The federal solar tax credit has long been a powerful motivator for American homeowners considering a transition to solar energy. For years, it has helped reduce the financial barrier to clean energy adoption, spurring widespread growth in the residential solar market. However, looming legislative changes could soon bring this era of generous solar incentives to a close—much sooner than previously expected.
If you’ve been contemplating a rooftop solar installation in San Diego, the message is clear: it’s time to act. Here’s why.
The Solar Tax Credit for San Diego Homeowners: A Quick Refresher
The federal solar tax credit—officially known as the Residential Clean Energy Credit (Section 25D of the U.S. tax code)—allows homeowners to deduct 30% of the cost of installing a solar energy system from their federal taxes. This includes equipment, labor, and permitting costs. Under the Inflation Reduction Act passed in 2022, the 30% credit was scheduled to remain in place through 2032, gradually tapering off before disappearing in 2035.
For context, a typical residential solar system costs around $28,000 before incentives. With the 30% tax credit, homeowners can recoup roughly $8,400—a compelling reason many people have taken the solar plunge.
But now, proposed budget changes from the U.S. House of Representatives could abruptly eliminate these benefits much earlier than planned, dramatically shifting the economics of going solar.
What’s Changing—and Why It Matters for San Diego Homeowners
The House’s 2025 budget proposal calls for ending the 25D residential solar tax credit for systems installed after December 31, 2025. This proposed cutoff accelerates the phase-out of the credit by nearly a decade. If passed, the sudden sunset of the tax credit would represent a major policy reversal that could send shockwaves through the solar industry.
The proposal also includes significant changes to the commercial solar tax credit (Section 48E), which applies to third-party-owned systems, such as those installed by companies that lease solar systems or offer power purchase agreements (PPAs). The changes would restrict eligibility based on the origin of photovoltaic components, barring credits for systems using parts manufactured in countries considered “foreign entities of concern,” like China.

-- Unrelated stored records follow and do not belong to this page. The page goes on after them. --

(** C17: the heap is a collection of disjoint byte arrays.  [malloc] returns
    for every size that does not wrap: either 0, with the live arrays as they
    were, or the address of a new array of that many bytes which overlaps none
    of the live ones, whose contents are unchanged; [free] of a live array
    returns and leaves the others unchanged; a store into a live array changes
    that byte of it and nothing else.  The invariant behind it (the circular
    list ordered by address, coalesced, disjoint from what is allocated) is
    kept by all three. *)
Theorem heap_arrays (s : heap) (B : gmap Z (list Z)) : holds s B ->
  (forall nbytes, 0 <= nbytes < 2 ^ 31 - 15 ->
     exists r s', malloc base nbytes s = Ret r s' /\
       ((r = 0 /\ holds s' B) \/
        (r <> 0 /\ B !! r = None /\
         (forall p l, B !! p = Some l -> p + Z.of_nat (length l) <= r \/ r + nbytes <= p) /\
         exists l, Z.of_nat (length l) = nbytes /\ holds s' (<[r := l]> B)))) /\
  (forall p l, B !! p = Some l -> exists s', free p s = Ret tt s' /\ holds s' (delete p B)) /\
  (forall p l i v, B !! p = Some l -> (i < length l)%nat -> holds (store (p + Z.of_nat i) v s) (<[p := <[i := v]> l]> B)).
Proof.
  intros Hh. split_and!.
  - intros nbytes. by apply holds_malloc.
  - intros p l. by apply holds_free.
  - intros p l i v. by apply holds_store.
Qed.

(** The number of units wraps.  A request of 2^32-7 bytes or more is
    taken for one unit, the header alone: if [malloc] returns an address, the
    block behind it has no byte at all for the caller. *)
Theorem malloc_wraps (s : heap) (A : gmap Z Z) (nbytes : Z) : heap_ok s A -> 2 ^ 32 - 7 <= nbytes < 2 ^ 32 ->
  nunits_of nbytes = 1 /\
  exists r s', malloc base nbytes s = Ret r s' /\
    ((r = 0 /\ heap_ok s' A) \/ (lo <= r - HDR /\ heap_ok s' (<[r - HDR := 1]> A) /\ bend (r - HDR, 1) = r)).
Proof.
  intros Hok Hnb. assert (nunits_of nbytes = 1) as Hnu.
  { unfold nunits_of, HDR. replace (u32 (nbytes + 8 - 1)) with (nbytes + 7 - 2 ^ 32) by (unfold u32; symmetry; replace (nbytes + 8 - 1) with (nbytes + 7 - 2 ^ 32 + 1 * 2 ^ 32) by lia; rewrite Z.mod_add by lia; apply Z.mod_small; lia).
    rewrite Z.div_small by lia. done. }
  split; [done|]. destruct (malloc_units s A nbytes 1 Hok Hnu ltac:(lia)) as (r & s' & Hr & _ & Hres). exists r, s'. split; [done|].
  destruct Hres as [?|(a & -> & Ha & _ & Hok')]; [by left|right]. replace (a + HDR - HDR) with a by lia. split_and!; [done|done|heap_lia].
Qed.
End heap.
(* ===== verification/MkfsSpec.v ===== *)
(** What mkfs.c writes is what the kernel reads: in the image it builds, every
    file satisfies the kernel's conditions on files and has the bytes of the
    host file. *)

From S2P Require Import Prelude Params BlockDev Bio Log Fs FsSpec FileSpec Dinode FileData Mkfs.

Ltac img_lia := change BSIZE with 512 in *; change MAXFILE with 140 in *; change mk_ninodes with 200 in *; lia.

(** ** Files in an image under construction *)

Definition sect (m : gmap Z block) (x : Z) : block := default zero_block (m !! x).

(** The address of block [bn] of a file and byte [p] of it, as the kernel
    finds them from the inode [din]. *)
Definition daddr (m : gmap Z block) (din : dinode) (bn : Z) : Z :=
  if bn <? NDIRECT then d_addrs din !!! Z.to_nat bn
  else if d_addrs din !!! 12%nat =? 0 then 0
  else get32 (4 * Z.to_nat (bn - NDIRECT)) (sect m (d_addrs din !!! 12%nat)).
Definition dbyte (m : gmap Z block) (din : dinode) (p : Z) : Z :=
  let a := daddr m din (p / BSIZE) in
  if a =? 0 then 0 else (sect m a : list Z) !!! Z.to_nat (p mod BSIZE).

(** Blocks a file of [n] blocks takes, with its indirect block. *)
Definition nblk (len : Z) : Z := (len + 511) / 512.
Definition cost_of (n : Z) : Z := n + if 12 <? n then 1 else 0.
Definition cost (len : Z) : Z := cost_of (nblk len).

(** Who owns a block: the inode and the place in the file, -1 being the
    indirect block. *)
Abbreviation owner := (gmap Z (Z * Z)).

(** A file of [n] blocks. *)
Record mstruct (m : gmap Z block) (G : owner) (inum : Z) (din : dinode) (n : Z) : Prop := {
  ms_len : length (d_addrs din) = 13%nat;
  ms_words : Forall is_u32 (d_addrs din);
  ms_n : 0 <= n <= MAXFILE;
  ms_own bn : 0 <= bn < n -> G !! daddr m din bn = Some (inum, bn);
  ms_none bn : n <= bn < MAXFILE -> daddr m din bn = 0;
  ms_ind : if 12 <? n then G !! (d_addrs din !!! 12%nat) = Some (inum, -1) else d_addrs din !!! 12%nat = 0
}.

(** The sectors, and which of them are taken. *)
Record img_ok (s : mkst) (G : owner) : Prop := {
  im_all x : 0 <= x < mk_size -> exists b, mimg s !! x = Some b /\ block_ok b;
  im_dom x b : mimg s !! x = Some b -> 0 <= x < mk_size;
  im_used : usedblocks s = freeblock s;
  im_range : mk_used0 <= freeblock s <= mk_size;
  im_own x w : G !! x = Some w -> mk_used0 <= x < freeblock s;
  im_zero x : freeblock s <= x < mk_size -> mimg s !! x = Some zero_block
}.

Lemma mk_used0_val : mk_used0 = 29. Proof. done. Qed.
Lemma mk_size_val : mk_size = 1024. Proof. done. Qed.

Lemma sect_ok s G x : img_ok s G -> 0 <= x < mk_size -> mimg s !! x = Some (sect (mimg s) x) /\ block_ok (sect (mimg s) x).
Proof. intros Hi Hx. destruct (im_all _ _ Hi x Hx) as (b & Hb & Hok). unfold sect. by rewrite Hb. Qed.

Lemma rsect_ret s G x : img_ok s G -> 0 <= x < mk_size -> rsect x s = Ret (sect (mimg s) x) s.
Proof. intros Hi Hx. unfold rsect, bind, gets. by rewrite (proj1 (sect_ok s G x Hi Hx)). Qed.

Lemma sect_insert m x b y : sect (<[x := b]> m) y = if decide (x = y) then b else sect m y.
Proof. unfold sect. case_decide as E; [subst; by rewrite lookup_insert_eq|by rewrite lookup_insert_ne]. Qed.

(** The structure of a file depends only on its indirect block. *)
Lemma daddr_same m m' din bn : (d_addrs din !!! 12%nat <> 0 -> sect m' (d_addrs din !!! 12%nat) = sect m (d_addrs din !!! 12%nat)) ->
  daddr m' din bn = daddr m din bn.
Proof.
  intros H. unfold daddr. destruct (bn <? NDIRECT); [done|]. destruct (Z.eqb_spec (d_addrs din !!! 12%nat) 0); [done|]. by rewrite H.
Qed.

Section frame.
Context (m m' : gmap Z block) (G G' : owner) (inum : Z) (din : dinode) (n : Z).
Context (HS : mstruct m G inum din n).

Lemma ind_owned : d_addrs din !!! 12%nat <> 0 -> 12 < n /\ G !! (d_addrs din !!! 12%nat) = Some (inum, -1).
Proof. intros Hn. pose proof (ms_ind _ _ _ _ _ HS) as Hi. destruct (Z.ltb_spec 12 n); [done|]. by rewrite Hi in Hn. Qed.

Lemma mstruct_frame : (forall x w, G !! x = Some w -> G' !! x = Some w) ->
  (forall x k, G !! x = Some (inum, k) -> sect m' x = sect m x) -> mstruct m' G' inum din n.
Proof.
  intros HG Hm. assert (forall bn, daddr m' din bn = daddr m din bn) as Hd.
  { intros bn. apply daddr_same. intros Hn. by eapply Hm, ind_owned. }
  destruct HS as [H1 H2 H3 H4 H5 H6]. split; [done|done|done| | |].
  - intros bn Hbn. rewrite Hd. by apply HG, H4.
  - intros bn Hbn. rewrite Hd. by apply H5.
  - destruct (12 <? n); [by apply HG|done].
Qed.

This provision could disqualify a large swath of the current solar market, which heavily relies on Chinese-manufactured panels and inverters. Starting in 2026, many solar installers may find themselves ineligible for the commercial tax credit unless they source more expensive domestic components.
Why This Is Urgent for San Diego Homeowners
For homeowners, the proposed legislative changes represent more than policy posturing—they directly impact return on investment and long-term savings. Eliminating the 30% tax credit could add thousands of dollars to the out-of-pocket cost of going solar. With this window potentially closing by the end of 2025, it’s crucial to act now to lock in today’s incentives.

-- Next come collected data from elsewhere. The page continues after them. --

(* ===== verification/Clock.v ===== *)
(** The real-time clock: lapic.c [cmostime] and date.h.

    The clock goes on while its registers are read one at a time; [regs n] is
    what they hold at the [n]th read.  [cmostime] reads the time twice and
    compares: what it returns is a time that the clock has had, although
    neither reading is taken at one instant. *)

From S2P Require Import Prelude.

(** date.h [struct rtcdate] *)
Record rtcdate : Type := mkdate { second : Z; minute : Z; hour : Z; day : Z; month : Z; year : Z }.
#[export] Instance rtcdate_eq_dec : EqDecision rtcdate.
Proof. solve_decision. Defined.

Section cmos.
Context (regs : nat -> Z -> Z).

Definition cmos_read (reg : Z) : M nat Z :=
  n <- gets (fun n => n) ;;
  modify S ;;
  ret (regs n reg).

Definition fill_rtcdate : M nat rtcdate :=
  s <- cmos_read 0 ;;
  m <- cmos_read 2 ;;
  h <- cmos_read 4 ;;
  d <- cmos_read 7 ;;
  mo <- cmos_read 8 ;;
  y <- cmos_read 9 ;;
  ret (mkdate s m h d mo y).

(** The loop of [cmostime]; 10 is status register A, whose bit 7 announces an
    update, and 11 status register B. *)
Fixpoint cmos_loop (fuel : nat) : M nat rtcdate :=
  match fuel with
  | O => fault "cmostime"
  | S f =>
      t1 <- fill_rtcdate ;;
      a <- cmos_read 10 ;;
      if Z.testbit a 7 then cmos_loop f
      else
        t2 <- fill_rtcdate ;;
        if decide (t1 = t2) then ret t1 else cmos_loop f
  end.

Definition conv (x : Z) : Z := u32 (Z.shiftr x 4 * 10 + Z.land x 15).
Definition conv_date (t : rtcdate) : rtcdate :=
  mkdate (conv (second t)) (conv (minute t)) (conv (hour t)) (conv (day t)) (conv (month t)) (conv (year t)).

Definition cmostime (fuel : nat) : M nat rtcdate :=
  sb <- cmos_read 11 ;;
  let bcd := negb (Z.testbit sb 2) in
  t1 <- cmos_loop fuel ;;
  let t1 := if bcd then conv_date t1 else t1 in
  ret (mkdate (second t1) (minute t1) (hour t1) (day t1) (month t1) (u32 (year t1 + 2000))).
End cmos.

(** ** What the clock does *)

Definition bcd_of (x : Z) : Z := 16 * (x / 10) + x mod 10.
Definition enc_date (bcd : bool) (t : rtcdate) : rtcdate :=
  let e x := if bcd then bcd_of x else x in
  mkdate (e (second t)) (e (minute t)) (e (hour t)) (e (day t)) (e (month t)) (e (year t)).
Definition two_digits (t : rtcdate) : Prop :=
  Forall (fun x => 0 <= x < 100) [second t; minute t; hour t; day t; month t; year t].

(** [time n] is the clock's time at the [n]th read: the registers hold it, in
    the format that status register B tells; it changes at most once in the
    thirteen reads of a round; and somewhere there are 26 reads in a row during
    which it stays and no update is announced. *)
Record clock (regs : nat -> Z -> Z) (bcd : bool) (time : nat -> rtcdate) (N : nat) : Prop := {
  ck_format : Z.testbit (regs O 11) 2 = negb bcd;
  ck_digits n : two_digits (time n);
  ck_regs n : mkdate (regs n 0) (regs n 2) (regs n 4) (regs n 7) (regs n 8) (regs n 9) = enc_date bcd (time n);
  ck_slow n : exists k, (forall i, (i < k)%nat -> (i < 13)%nat -> time (n + i)%nat = time n) /\
                        (forall i, (k <= i < 13)%nat -> time (n + i)%nat = time (n + 12)%nat);
  ck_quiet n : (N <= n < N + 26)%nat -> time n = time N /\ Z.testbit (regs n 10) 7 = false
}.

Lemma conv_bcd x : 0 <= x < 100 -> conv (bcd_of x) = x.
Proof.
  intros Hx. unfold conv, bcd_of. pose proof (Z.div_mod x 10). pose proof (Z.mod_pos_bound x 10). pose proof (Z.div_pos x 10).
  pose proof (Z.div_lt_upper_bound x 10 10). rewrite Z.shiftr_div_pow2 by lia. change 15 with (Z.ones 4). rewrite Z.land_ones by lia.
  change (2 ^ 4) with 16. rewrite (Z.add_comm (16 * _)), (Z.mul_comm 16), Z.div_add, Z.mod_add by lia.
  rewrite (Z.div_small (x mod 10)), (Z.mod_small (x mod 10)) by lia. rewrite u32_small by lia. lia.
Qed.

Section clock.
Context (regs : nat -> Z -> Z) (bcd : bool) (time : nat -> rtcdate) (N : nat) (HC : clock regs bcd time N).

(** The reading of the six registers from read [n] on. *)
Definition reading (n : nat) : rtcdate :=
  mkdate (regs n 0) (regs (n + 1) 2) (regs (n + 2) 4) (regs (n + 3) 7) (regs (n + 4) 8) (regs (n + 5) 9).

Lemma fill_eq n : fill_rtcdate regs n = Ret (reading n) (n + 6)%nat.
Proof.
  unfold fill_rtcdate, cmos_read, bind, gets, modify, ret, reading.
  replace (n + 6)%nat with (S (S (S (S (S (S n)))))) by lia. replace (n + 5)%nat with (S (S (S (S (S n))))) by lia.
  replace (n + 4)%nat with (S (S (S (S n)))) by lia. replace (n + 3)%nat with (S (S (S n))) by lia.
  replace (n + 2)%nat with (S (S n)) by lia. replace (n + 1)%nat with (S n) by lia. done.
Qed.

Lemma reading_at n T : (forall i, (i < 6)%nat -> time (n + i)%nat = T) -> reading n = enc_date bcd T.
Proof.
  intros HT. pose proof (ck_regs _ _ _ _ HC) as HR. unfold reading.
  pose proof (HR n) as H0. pose proof (HR (n + 1)%nat) as H1. pose proof (HR (n + 2)%nat) as H2. pose proof (HR (n + 3)%nat) as H3.
  pose proof (HR (n + 4)%nat) as H4. pose proof (HR (n + 5)%nat) as H5.
  rewrite HT in H1, H2, H3, H4, H5 by lia. specialize (HT O ltac:(lia)). rewrite Nat.add_0_r in HT. rewrite HT in H0.
  apply (f_equal second) in H0. apply (f_equal minute) in H1. apply (f_equal hour) in H2. apply (f_equal day) in H3.
  apply (f_equal month) in H4. apply (f_equal year) in H5. cbn [second minute hour day month year] in *.
  rewrite H0, H1, H2, H3, H4, H5. done.
Qed.

(** Two equal readings of a round are the clock's time at its start or end. *)
Lemma agree n : reading n = reading (n + 7) -> reading n = enc_date bcd (time n) \/ reading n = enc_date bcd (time (n + 12)%nat).
Proof.
  intros E. destruct (ck_slow _ _ _ _ HC n) as (k & H1 & H2). destruct (decide (6 <= k)%nat).
  - left. apply reading_at. intros i Hi. apply H1; lia.
  - right. rewrite E. apply reading_at. intros i Hi. rewrite <- Nat.add_assoc. apply H2. lia.
Qed.

Lemma loop_ok fuel : forall n, (N + 12 < fuel + n)%nat -> (n <= N + 12)%nat ->
  exists i n', cmos_loop regs fuel n = Ret (enc_date bcd (time i)) n' /\ (i < n')%nat.
Proof.
  induction fuel as [|fuel IH]; intros n Hf Hn; [lia|]. cbn [cmos_loop].
  unfold bind at 1. rewrite fill_eq. unfold bind at 1, cmos_read at 1, bind at 1, gets at 1, bind at 1, modify at 1, ret at 1.
  replace (S (n + 6)) with (n + 7)%nat by lia. destruct (Z.testbit (regs (n + 6) 10) 7) eqn:Eu.
  { apply IH; [lia|]. destruct (decide (N <= n)%nat); [|lia]. destruct (ck_quiet _ _ _ _ HC (n + 6) ltac:(lia)). congruence. }
  unfold bind at 1. rewrite fill_eq. destruct (decide (reading n = reading (n + 7))) as [E|E].
  - destruct (agree n E) as [->| ->]; eexists _, _; (split; [reflexivity|lia]).
  - apply IH; [lia|]. destruct (decide (N <= n)%nat); [|lia]. destruct E. transitivity (enc_date bcd (time N)); [|symmetry];
      apply reading_at; intros i Hi; apply (ck_quiet _ _ _ _ HC); lia.
Qed.

Lemma conv_enc T : two_digits T -> conv_date (enc_date true T) = T.
Proof.
  intros HT. destruct T as [s m h d mo y]. unfold two_digits, conv_date, enc_date in *. cbn [second minute hour day month year] in *.
  repeat rewrite Forall_cons in HT. destruct HT as (? & ? & ? & ? & ? & ? & _). by rewrite !conv_bcd.
Qed.
End clock.

(** [cmostime] returns, and what it returns is the time that the clock
    had at one of its reads, with the century added, for binary and for BCD
    registers, although the clock may go on between the reads. *)
Theorem cmostime_had regs bcd time N fuel : clock regs bcd time N -> (N + 12 <= fuel)%nat ->
  exists i n', cmostime regs fuel O = Ret (mkdate (second (time i)) (minute (time i)) (hour (time i)) (day (time i)) (month (time i)) (year (time i) + 2000)) n' /\
    (i < n')%nat.
Proof.
  intros HC Hf. destruct (loop_ok regs bcd time N HC fuel 1 ltac:(lia) ltac:(lia)) as (i & n' & Hr & Hi). exists i, n'. split; [|done].
  unfold cmostime, bind at 1, cmos_read at 1, bind at 1, gets at 1, bind at 1, modify at 1, ret at 1. rewrite (ck_format _ _ _ _ HC), negb_involutive.
  unfold bind at 1. rewrite Hr. pose proof (ck_digits _ _ _ _ HC i) as Hd. assert (u32 (year (time i) + 2000) = year (time i) + 2000) as Hy.
  { unfold two_digits in Hd. repeat rewrite Forall_cons in Hd. apply u32_small. lia. }
  destruct bcd; [rewrite conv_enc by done|]; unfold ret; [by rewrite Hy|]. cbn [enc_date second minute hour day month year]. by rewrite Hy.
Qed.

Module ClockW.
(** Half past nine turns 09:30:01 in the middle of the first reading. *)
Definition time (n : nat) : rtcdate := mkdate (if (n <? 4)%nat then 0 else 1) 30 9 16 11 26.
Definition regs (n : nat) (r : Z) : Z :=
  let t := enc_date true (time n) in
  if r =? 0 then second t else if r =? 2 then minute t else if r =? 4 then hour t else if r =? 7 then day t
  else if r =? 8 then month t else if r =? 9 then year t else 0.

Lemma regs_clock : clock regs true time 4.
Proof.
  split.
  - done.
  - intros n. unfold two_digits, time. cbn [second minute hour day month year]. rewrite !Forall_cons. destruct (n <? 4)%nat; split_and!; lia || constructor.
  - intros n. done.
  - intros n. exists (4 - n)%nat. unfold time. split; intros i; intros.
    + destruct (Nat.ltb_spec (n + i) 4), (Nat.ltb_spec n 4); lia || done.
    + destruct (Nat.ltb_spec (n + i) 4), (Nat.ltb_spec (n + 12) 4); lia || done.
  - intros n Hn. unfold time. split; [|done]. destruct (Nat.ltb_spec n 4); [lia|done].
Qed.

Lemma cmostime_had_witness : clock regs true time 4 /\
  exists i n', cmostime regs 20 O = Ret (mkdate (second (time i)) 30 9 16 11 2026) n' /\ (i < n')%nat.
Proof. split; [exact regs_clock|]. exact (cmostime_had regs true time 4 20 regs_clock ltac:(lia)). Defined.
End ClockW.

Demand for installations is expected to surge in 2025 as word spreads and more homeowners try to get systems installed before the deadline. That rush could lead to longer wait times, supply constraints, and scheduling bottlenecks—especially if installers are inundated in the second half of the year. Starting the process early in 2025, or even in 2024, can help ensure you beat the rush and maximize savings.
Moreover, those exploring third-party options like solar leases or PPAs should be particularly cautious. With tighter rules on component sourcing, many providers may pull back from offering these arrangements—or pass higher costs along to customers. Either way, the affordability and accessibility of third-party solar could be significantly diminished starting in 2026.
Potential Market Consequences
The end of the tax credit is likely to reshape the residential solar landscape. Without the incentive, solar could become less attractive in regions with moderate sunlight or lower electricity rates, where the financial payback is already marginal. Industry experts predict a sharp increase in installations during 2025, followed by a major downturn in 2026 if the credits are eliminated.
This “solar cliff” could stall the industry’s momentum at a critical time in the global push toward decarbonization. Analysts fear that the sudden drop in demand may lead to layoffs, bankruptcies, and project cancellations across the solar value chain.
The Broader Context: Energy Policy and Politics
The proposed rollback of solar incentives is part of a broader political debate around clean energy, manufacturing, and foreign trade. Some lawmakers argue that solar subsidies disproportionately benefit Chinese companies and want to push the industry toward domestically sourced components. Others see the rollback as a retreat from climate progress, warning that it undermines the goals of the Inflation Reduction Act and U.S. emissions targets.
Regardless of where you stand politically, the policy shift introduces a significant element of uncertainty for both consumers and solar providers. The best way to protect your investment—and your energy future—is to move decisively while the current incentives are still in place.
What You Should Do Next
If you’re considering going solar now in San Diego:
- Get a quote now from Stellar Solar
- Ask about lead times: Make sure you understand how long the permitting and installation process will take in your area.
- Consult a tax advisor: Confirm your eligibility for the 30% tax credit and how it may apply to your specific tax situation.
Conclusion
Time is running out for San Diego homeowners to take full advantage of the federal solar tax credit. With proposed changes threatening to curtail or eliminate these benefits by the end of 2025, delaying could mean missing out on thousands in savings. By acting now, you can secure today’s incentives, reduce your energy bills, and contribute to a more sustainable future.